> [Task item] For the entries that follow, restate word for word the line containing "rewrite IH by", the line containing "Theorem Apply_keeps_order (filter", and every line that lies between them.

[[ Data, beginning ]]

(** X9. The pattern and [IsTag] agree. Every place that the pattern of
    [NewMarkup] matches in a text is in range, and the string found
    there is accepted by [IsTag] under a name of the tag table. *)
Theorem matches_are_tags (color : Color) (str : string) (a b : nat) :
  (a, b) ∈ FindAllStringIndex (regex (NewMarkup color)) str →
  ∃ tok, slice str a b = Some tok ∧
         (IsTag (NewMarkup color) tok).1 = true ∧
         is_Some (tags (NewMarkup color) !! (probeForTag tok).1).
Proof.
  intros Hin.
  pose proof (ordered_elem _ _ _ _ _ (FindAllStringIndex_ordered _ str) Hin) as Hab.
  exists (substring a (b - a) str). split; [apply slice_Some; lia|].
  unfold FindAllStringIndex in Hin.
  apply find_from_match in Hin as (n & _ & -> & Hm).
  rewrite Nat.sub_0_r in Hm.
  apply match_here_tag in Hm as (tag & Htag & Hsub).
  rewrite substring_drop in Hsub.
  replace (a + n - a)%nat with n by lia.
  assert (alternatives (regex (NewMarkup color))
          = ["/"; "market"; "u"; "right"; "r"; "base"; "b"; "highlight"]) as Halts
    by (vm_compute; reflexivity).
  rewrite Halts in Htag. rename Htag into Hnames.
  assert (is_Some (tags (NewMarkup color) !! tag)) as Hknown.
  { repeat (apply elem_of_cons in Hnames as [->|Hnames]; [eexists; reflexivity|]).
    apply elem_of_nil in Hnames. destruct Hnames. }
  assert (tag ≠ "") as Hne.
  { intros ->. destruct Hknown as [v Hv]. discriminate Hv. }
  assert ((probeForTag (substring a n str)).1 = tag) as Hprobe.
  { destruct Hsub as [-> | ->].
    - by rewrite probeForTag_close.
    - destruct (decide (tag = "/")) as [->|Hslash]; [reflexivity|].
      rewrite probeForTag_open; [reflexivity | exact Hne |].
      intros Hget.
      repeat (apply elem_of_cons in Hnames as [->|Hnames];
              [first [discriminate Hget | congruence]|]).
      apply elem_of_nil in Hnames. destruct Hnames. }
  rewrite Hprobe. split; [|exact Hknown].
  assert (0 < String.length tag)%nat as Hlen.
  { destruct tag; [congruence | cbn; lia]. }
  apply IsTag_true_iff.
  destruct Hsub as [-> | ->]; rewrite !append_cons, append_nil_l;
    cbn [String.length]; rewrite length_append; cbn [String.length];
    rewrite Nat.add_1_r.
  - replace (S (S (S (String.length tag))) - 1)%nat
      with (S (S (String.length tag))) by lia.
    cbn [String.get]. split; [lia|]. split; [reflexivity|].
    apply substring_get. rewrite substring_app_r. reflexivity.
  - replace (S (S (String.length tag)) - 1)%nat
      with (S (String.length tag)) by lia.
    cbn [String.get]. split; [lia|]. split; [reflexivity|].
    apply substring_get. rewrite substring_app_r. reflexivity.
Qed.

End Agreement.

Lemma matches_are_tags_witness :
  ∃ tok, slice "<b>BA</b>" 5 9 = Some tok ∧
         (@IsTag v1 (@NewMarkup v1 sample.colors) tok).1 = true ∧
         is_Some (tags (@NewMarkup v1 sample.colors) !! (probeForTag tok).1).
Proof.
  apply (@matches_are_tags v1 sample.colors "<b>BA</b>" 5 9).
  vm_compute. apply list_elem_of_further, list_elem_of_here.
Defined.

(** ** The filter keeps the order and stops at the first failure *)

Section FilterOrder.
Import govaluate model filter.
Context `{lib : Library} `{eng : !Engine} `{hlp : !Helpers}.

Lemma Apply_loop_accepted (filter : Filter) (stocks acc : list Stock)
  (seen : list (gmap string any)) :
  Forall (λ stock, rejected (Evaluate (FilterExpression (profile filter))
                                      (values stock)) = false) stocks →
  Apply_loop filter stocks acc seen
  = {| evaluated := (seen ++ (values <$> stocks))%list;
       result := Returned (acc ++ List.filter (kept filter) stocks)%list |}.
Proof.
  revert acc seen; induction stocks as [|stock stocks IH]; intros acc seen Hall.
  - cbn. by rewrite !app_nil_r.
  - apply Forall_cons in Hall as [Hstock Hall].
    cbn -[values]. unfold kept.
    destruct (Evaluate (FilterExpression (profile filter)) (values stock))
      as [value [err|]] eqn:Heval; [by destruct value|].
    destruct value as [|[|]| | | |]; try done;
      rewrite IH by done; unfold append; by rewrite <- !app_assoc.
Qed.

(** X10. When no record is rejected, [Apply] evaluates every record
    once, in order, and returns the records on which the expression is
    true, in the order of the input and without any other record. *)
Theorem Apply_keeps_order (filter : Filter) (stocks : list Stock) :
  Forall (λ stock, rejected (Evaluate (FilterExpression (profile filter))
                                      (values stock)) = false) stocks →
  Apply filter stocks
  = {| evaluated := values <$> stocks;
       result := Returned (List.filter (kept filter) stocks) |}.
Proof. intros Hall. unfold Apply. by rewrite Apply_loop_accepted. Qed.

Lemma Apply_loop_first_rejected (filter : Filter) (before after acc : list Stock)
  (bad : Stock) (seen : list (gmap string any)) :
  Forall (λ stock, rejected (Evaluate (FilterExpression (profile filter))
                                      (values stock)) = false) before →
  rejected (Evaluate (FilterExpression (profile filter)) (values bad)) = true →
  Apply_loop filter (before ++ bad :: after)%list acc seen
  = {| evaluated := (seen ++ (values <$> before) ++ [values bad])%list;
       result := Panicked (rejection filter
                   (Evaluate (FilterExpression (profile filter)) (values bad))) |}.
Proof.
  intros Hbefore Hbad. revert acc seen.
  induction Hbefore as [|stock before Hstock Hbefore IH]; intros acc seen.
  - cbn -[values].
    destruct (Evaluate (FilterExpression (profile filter)) (values bad))
      as [value [err|]] eqn:Heval; [done|].
    by destruct value.
  - cbn -[values].
    destruct (Evaluate (FilterExpression (profile filter)) (values stock))
      as [value [err|]] eqn:Heval; [by destruct value|].
    destruct value; try done.
    rewrite IH. unfold append. by rewrite <- !app_assoc.
Qed.

(** X11. [Apply] stops at the first rejected record: the records before
    it are evaluated, it is evaluated, the records after it are not, and
    the panic carries the error of that evaluation, or the message that
    names the filter text when the value is not a boolean. *)
Theorem Apply_stops_at_first_rejected (filter : Filter)
  (before after : list Stock) (bad : Stock) :
  Forall (λ stock, rejected (Evaluate (FilterExpression (profile filter))
                                      (values stock)) = false) before →
  rejected (Evaluate (FilterExpression (profile filter)) (values bad)) = true →
  Apply filter (before ++ bad :: after)%list
  = {| evaluated := values <$> (before ++ [bad])%list;
       result := Panicked (rejection filter
                   (Evaluate (FilterExpression (profile filter)) (values bad))) |}.
Proof.
  intros Hbefore Hbad. unfold Apply.
  rewrite Apply_loop_first_rejected by done. by rewrite fmap_app.
Qed.

End FilterOrder.

Section FilterOrderSamples.
Import govaluate model filter.
Local Existing Instances sample.floats sample.library sample.engine sample.helpers.

Lemma Apply_keeps_order_witness :
  Apply (NewFilter (sample.a_profile "advancing" (ABool false))) sample.stocks
  = {| evaluated := values <$> sample.stocks; result := Returned [] |}.
Proof.
  apply (Apply_keeps_order (NewFilter (sample.a_profile "advancing" (ABool false)))
           sample.stocks).
  repeat (apply Forall_cons; split; [reflexivity|]). constructor.
Defined.

Lemma Apply_stops_at_first_rejected_witness :
  Apply (NewFilter (sample.a_profile "last" (AString "331.76"))) sample.stocks
  = {| evaluated := values <$> [sample.a_stock "BA" "1.50" true];
       result := Panicked
         (PanicString "Expression `last` should return a boolean value") |}.
Proof.
  apply (Apply_stops_at_first_rejected
           (NewFilter (sample.a_profile "last" (AString "331.76")))
           [] [sample.a_stock "GOOG" "-3.20" false]
           (sample.a_stock "BA" "1.50" true)).
  - constructor.
  - reflexivity.
Defined.

End FilterOrderSamples.

(** ** Moving the selection in the column editor *)

Section Navigation.
Import govaluate session column_editor.
Context `{tb : Constants} `{eng : Engine} `{met : !Methods} `{ren : !Rendering}.

Lemma set_SelectedColumn_same (p : Profile) :
  set_SelectedColumn (SelectedColumn p) p = p.
Proof. by destruct p. Qed.

Lemma set_SelectedColumn_twice (x y : Z) (p : Profile) :
  set_SelectedColumn x (set_SelectedColumn y p) = set_SelectedColumn x p.
Proof. reflexivity. Qed.

Lemma set_profile_same (w : World) : set_profile (profile w) w = w.
Proof. by destruct w. Qed.

(** The two arrows in terms of the selected column alone. *)
Lemma selectLeftColumn_eq (editor : ColumnEditor) (w : World) :
  1 ≤ TotalColumns (layout editor) < 2 ^ 63 →
  - 2 ^ 63 < SelectedColumn (profile w) < 2 ^ 63 →
  selectLeftColumn editor w
  = set_profile
      (set_SelectedColumn
         (if SelectedColumn (profile w) - 1 <? 0
          then TotalColumns (layout editor) - 1
          else SelectedColumn (profile w) - 1) (profile w)) w.
Proof.
  intros Hn Hx. unfold selectLeftColumn.
  rewrite !wrap_int_small by lia. cbn [SelectedColumn set_SelectedColumn].
  by destruct (SelectedColumn (profile w) - 1 <? 0).
Qed.

Lemma selectRightColumn_eq (editor : ColumnEditor) (w : World) :
  1 ≤ TotalColumns (layout editor) < 2 ^ 63 →
  - 2 ^ 63 < SelectedColumn (profile w) < 2 ^ 63 - 1 →
  selectRightColumn editor w
  = set_profile
      (set_SelectedColumn
         (if TotalColumns (layout editor) - 1 <? SelectedColumn (profile w) + 1
          then 0
          else SelectedColumn (profile w) + 1) (profile w)) w.
Proof.
  intros Hn Hx. unfold selectRightColumn.
  rewrite !wrap_int_small by lia. cbn [SelectedColumn set_SelectedColumn].
  by destruct (_ <? _).
Qed.

Lemma arrows_in_range (editor : ColumnEditor) (w : World) :
  1 ≤ TotalColumns (layout editor) < 2 ^ 63 →
  -1 ≤ SelectedColumn (profile w) < TotalColumns (layout editor) →
  0 ≤ SelectedColumn (profile (selectLeftColumn editor w))
    < TotalColumns (layout editor) ∧
  0 ≤ SelectedColumn (profile (selectRightColumn editor w))
    < TotalColumns (layout editor).
Proof.
  intros Hn Hx.
  rewrite selectLeftColumn_eq, selectRightColumn_eq by lia. cbn.
  destruct (_ - 1 <? 0) eqn:Hl, (_ <? _ + 1) eqn:Hr;
    rewrite ?Z.ltb_lt, ?Z.ltb_ge in Hl, Hr; lia.
Qed.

[[ Data, end ]]

> [Reply to the exercise]
      rewrite IH by done; unfold append; by rewrite <- !app_assoc.
Qed.

(** X10. When no record is rejected, [Apply] evaluates every record
    once, in order, and returns the records on which the expression is
    true, in the order of the input and without any other record. *)
Theorem Apply_keeps_order (filter : Filter) (stocks : list Stock) :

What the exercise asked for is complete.